● **What this task involves**:
From the first line of the records down to the one that holds "let txInputSize := Z.of_nat", transcribe each line exactly and add nothing.

+++

(** ** Mixins *)

(** Outside the pool the same test is made a second time. *)
Definition validateTransactionMixin : check := fun s =>
  match Mixins_validate (fast_hash ops) (m_transaction ctx) (m_binaryArray ctx) (m_blockHeight ctx) with
  | None => pass s
  | Some err =>
    if m_isPoolTransaction ctx then Ok (false, setTransactionValidationResult INVALID_MIXIN err s)
    else
      match Mixins_validate (fast_hash ops) (m_transaction ctx) (m_binaryArray ctx) (m_blockHeight ctx) with
      | None => pass s
      | Some err => Ok (false, setTransactionValidationResult INVALID_MIXIN err s)
      end
  end.

(** ** Proof of work of the transaction *)

Definition pow_difficulty (isFusion : bool) : Z :=
  let height := m_blockHeight ctx in
  let txInputSize := Z.of_nat (length (inputs (m_transaction ctx))) in
  let txOutputSize := Z.of_nat (length (outputs (m_transaction ctx))) in
  if (TRANSACTION_POW_HEIGHT <=? height) && (height <=? TRANSACTION_POW_HEIGHT_DYN_V1)
  then if isFusion then FUSION_TRANSACTION_POW_DIFFICULTY else TRANSACTION_POW_DIFFICULTY
  else if TRANSACTION_POW_HEIGHT_DYN_V1 <? height
  then if isFusion then FUSION_TRANSACTION_POW_DIFFICULTY_V2
       else u64 (TRANSACTION_POW_DIFFICULTY_DYN_V1
              + (txInputSize + txOutputSize * MULTIPLIER_TRANSACTION_POW_DIFFICULTY_FACTORED_OUT_V1)
                * MULTIPLIER_TRANSACTION_POW_DIFFICULTY_PER_IO_V1)
  else TRANSACTION_POW_DIFFICULTY_DYN_V1.

Definition validateTransactionPoW : check := fun s =>
  let! isFusion := is_fusion in
  if m_blockHeight ctx <? TRANSACTION_POW_HEIGHT then pass s
  else
    let! data := toBinaryArray ser_TransactionPrefix (tx_prefix (m_transaction ctx)) in
    let hash := cn_upx ops data in
    if check_hash hash (pow_difficulty isFusion) then pass s
    else if (TRANSACTION_POW_PASS_WITH_FEE_HEIGHT <=? m_blockHeight ctx) &&
            (negb isFusion && (TRANSACTION_POW_PASS_WITH_FEE <=? u64 (m_sumOfInputs s - m_sumOfOutputs s)))
    then pass s
    else reject POW_INVALID "Transaction has a too weak proof of work" s.

(** ** Unlock time *)

Definition validateTransactionUnlockTime : check := fun s =>
  let height := m_blockHeight ctx in
  let unlock := unlockTime (m_transaction ctx) in
  if height <=? UNLOCK_TIME_HEIGHT then pass s
  else
    let ok :=
      if CRYPTONOTE_MAX_BLOCK_NUMBER <? unlock
      then u64 (m_blockTimestamp ctx + MINIMUM_UNLOCK_TIME_BLOCKS * DIFFICULTY_TARGET) <=? unlock
      else u64 (height + MINIMUM_UNLOCK_TIME_BLOCKS) <=? unlock in
    if ok then pass s else reject UNLOCK_TIME_TOO_SMALL "Transaction has a too small unlock time" s.

(** ** Ring signatures, checked in parallel *)

(** The body of a job: [None] when the input is valid, else what the job
    reports.  [signatures[inputIndex]] is not checked. *)
Definition check_input (inputIndex : nat) (input : TransactionInput)
  : outcome (option (TransactionValidationError * list Z)) :=
  match input with
  | InBase _ => Err (RuntimeError "boost::bad_get")
  | InKey i =>
    let height := u32 (m_blockHeight ctx) in
    let! spent := checkIfSpent (m_blockchainCache ctx) (keyImage i) height in
    if spent : bool
    then Ok (Some (INPUT_KEYIMAGE_ALREADY_SPENT, str "Transaction contains key image that has already been spent"))
    else if is_empty (outputIndexes i) then Err (UndefinedBehaviour "index out of range")
    else
      let globalIndexes := relativeOutputOffsetsToAbsolute (outputIndexes i) in
      let! (result, outputKeys) :=
        extractKeyOutputKeys (m_blockchainCache ctx) (in_amount i) height globalIndexes in
      match result with
      | INVALID_GLOBAL_INDEX =>
        Ok (Some (INPUT_INVALID_GLOBAL_INDEX, str "Transaction contains invalid global indexes"))
      | OUTPUT_LOCKED =>
        Ok (Some (INPUT_SPEND_LOCKED_OUT, str "Transaction includes an input which is still locked"))
      | SUCCESS =>
        let! sigs := vec_at (signatures (m_transaction ctx)) (Z.of_nat inputIndex) in
        if (m_isPoolTransaction ctx || (TRANSACTION_SIGNATURE_COUNT_VALIDATION_HEIGHT <=? m_blockHeight ctx)) &&
           negb (length outputKeys =? length sigs)%nat
        then Ok (Some (INPUT_INVALID_SIGNATURES_COUNT, str "Transaction has an invalid number of signatures"))
        else
          let prefixHash := getTransactionPrefixHash (fast_hash ops) (m_transaction ctx) in
          if negb (checkRingSignature ops prefixHash (keyImage i) outputKeys sigs)
          then Ok (Some (INPUT_INVALID_SIGNATURES, str "Transaction contains invalid signatures"))
          else Ok None
      end
  end.

Definition is_base (input : TransactionInput) : bool :=
  match input with
  | InBase _ => true
  | InKey _ => false
  end.

(** A worker takes up a job and reads the cancellation flag; it finishes the
    job; the validating thread takes the result of the next job. *)
Inductive event := Start (i : nat) | Finish (i : nat) | Collect.

Record jobs := mkJobs {
  started : gmap nat bool;
  finished : gmap nat (outcome bool);
  collected : nat;
  cancelValidation : bool;
  all_valid : bool;
  jobs_state : state
}.

Definition initial_jobs (s : state) : jobs := mkJobs ∅ ∅ 0 false true s.

(** [None] when the event cannot happen.  Collecting the result of a job that
    threw throws. *)
Definition exec (ins : list TransactionInput) (e : event) (j : jobs) : option (outcome jobs) :=
  match e with
  | Start i =>
    if bool_decide (i < length ins)%nat && bool_decide (started j !! i = None)
    then Some (Ok (mkJobs (<[i := cancelValidation j]> (started j)) (finished j) (collected j)
                     (cancelValidation j) (all_valid j) (jobs_state j)))
    else None
  | Finish i =>
    match started j !! i, finished j !! i, ins !! i with
    | Some cancelled, None, Some input =>
      let '(r, s) :=
        if cancelled && negb (is_base input) then (Ok false, jobs_state j)
        else match check_input i input with
             | Err e => (Err e, jobs_state j)
             | Ok None => (Ok true, jobs_state j)
             | Ok (Some (code, message)) =>
               (Ok false, setTransactionValidationResult code message (jobs_state j))
             end in
      Some (Ok (mkJobs (started j) (<[i := r]> (finished j)) (collected j)
                  (cancelValidation j) (all_valid j) s))
    | _, _, _ => None
    end
  | Collect =>
    match finished j !! collected j with
    | None => None
    | Some (Err e) => Some (Err e)
    | Some (Ok r) =>
      Some (Ok (mkJobs (started j) (finished j) (S (collected j))
                  (cancelValidation j || negb r) (all_valid j && r) (jobs_state j)))
    end
  end.

Fixpoint run (ins : list TransactionInput) (schedule : list event) (j : jobs) : outcome jobs :=
  match schedule with
  | [] => Ok j
  | e :: schedule =>
    match exec ins e j with
    | None => Err (Unmodelled "event not enabled")
    | Some r => let! j := r in run ins schedule j
    end
  end.

Definition validateTransactionInputsExpensive (schedule : list event) : check := fun s =>
  if isInCheckpointZone (m_checkpoints ctx) (u32 (m_blockHeight ctx + 1)) then pass s
  else
    let ins := inputs (m_transaction ctx) in
    let! j := run ins schedule (initial_jobs s) in
    if (collected j =? length ins)%nat then Ok (all_valid j, jobs_state j)
    else Err (Unmodelled "schedule not complete").

(** ** The whole validation *)

Definition succeed : check := fun s =>
  Ok (true, setTransactionValidationResult VALIDATION_SUCCESS [] (set_valid s)).

Definition validate (schedule : list event) : check :=
  and_then validateTransactionSize (
  and_then validateTransactionInputs (
  and_then validateTransactionOutputs (
  and_then validateTransactionFee (
  and_then validateTransactionExtra (
  and_then validateTransactionUnlockTime (
  and_then validateInputOutputRatio (
  and_then validateTransactionMixin (
  and_then validateTransactionPoW (
  and_then (validateTransactionInputsExpensive schedule)
  succeed))))))))).

Definition revalidateAfterHeightChange : check :=
  and_then validateTransactionSize (
  and_then validateTransactionExtra (
  and_then validateTransactionMixin (
  and_then validateTransactionInputs (
  and_then validateTransactionOutputs (
  and_then validateTransactionUnlockTime (
  and_then validateTransactionFee (
  and_then (fun s =>
    if (TRANSACTION_POW_HEIGHT <=? m_blockHeight ctx) && (m_blockHeight ctx <=? TRANSACTION_POW_HEIGHT + 100)
    then validateTransactionPoW s else pass s)
  succeed))))))).

End Validate.

Arguments context C : clear implicits.

End ValidateTransaction.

+++

● **Solved exercise**:
(** ** Mixins *)

(** Outside the pool the same test is made a second time. *)
Definition validateTransactionMixin : check := fun s =>
  match Mixins_validate (fast_hash ops) (m_transaction ctx) (m_binaryArray ctx) (m_blockHeight ctx) with
  | None => pass s
  | Some err =>
    if m_isPoolTransaction ctx then Ok (false, setTransactionValidationResult INVALID_MIXIN err s)
    else
      match Mixins_validate (fast_hash ops) (m_transaction ctx) (m_binaryArray ctx) (m_blockHeight ctx) with
      | None => pass s
      | Some err => Ok (false, setTransactionValidationResult INVALID_MIXIN err s)
      end
  end.

(** ** Proof of work of the transaction *)

Definition pow_difficulty (isFusion : bool) : Z :=
  let height := m_blockHeight ctx in
  let txInputSize := Z.of_nat (length (inputs (m_transaction ctx))) in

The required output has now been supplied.